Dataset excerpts
.....

(* ===== verification/Importer.v ===== *)
(** * The load of a node: [melete/abci/minibank/importer.go]

    A node makes the transactions that it is measured with itself: transfers
    between random accounts of its shard, or, on a C shard, of all shards of its
    cross-shard blocks. [StartMempool] offers them one after the other to the
    node's pools and sends them to the other nodes of the shard.

    A random source is a state with draws ([Rand]). The rates at which
    transactions are offered are rounded products of floats, and are given as
    integers. *)

From Stdlib Require Import Ascii.
From S2P Require Import Prelude BitVector Convert Hash Wire Types Signer ShardInfo Store RangeTree MemDB BankTx Bank.
From S2P Require Import CList Mempool Consensus BankSpec Node Network.
From stdpp Require Import gmap pretty relations.
Local Open Scope Z_scope.

(** ** Random sources ([math/rand]) *)

Class Rand := { rng : Type; draw : rng -> Z -> Z * rng }.
Class RandLaws `{Rand} := { draw_range r n : 0 < n -> 0 <= (draw r n).1 < n }.

Definition Intn `{Rand} (r : rng) (n : Z) : go (Z * rng) := if n <=? 0 then Panic else Ok (draw r n).

(** ** Accounts *)

Abbreviation slen s := (Z.of_nat (String.length s)).

(** [strings.Repeat("0", count)] *)
Fixpoint zeros (n : nat) : string := match n with O => "" | S n => String "0"%char (zeros n) end.
Definition RepeatZero (count : Z) : go string := if count <? 0 then Panic else Ok (zeros (Z.to_nat count)).

Section generate.
Context `{Rand}.

(** One draw of [generateAccounts]: a prefix, and a number in 32 places. *)
Definition drawAccount (prefixes : list string) (n : Z) (r : rng) : go (string * rng) :=
  let! '(i, r) := Intn r (zlen prefixes) in
  let! prefix := idx prefixes i in
  let! '(j, r) := Intn r n in
  let num := j + 1 in
  let numStr := pretty num in
  let! pad := RepeatZero (32 - slen prefix - slen numStr) in
  let numStr := pad +:+ numStr in
  Ok (prefix +:+ numStr, r).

.....

• Assignment:
List every line above containing the word "numStr".

• Written answer:
  let numStr := pretty num in
  let! pad := RepeatZero (32 - slen prefix - slen numStr) in
  let numStr := pad +:+ numStr in
  Ok (prefix +:+ numStr, r).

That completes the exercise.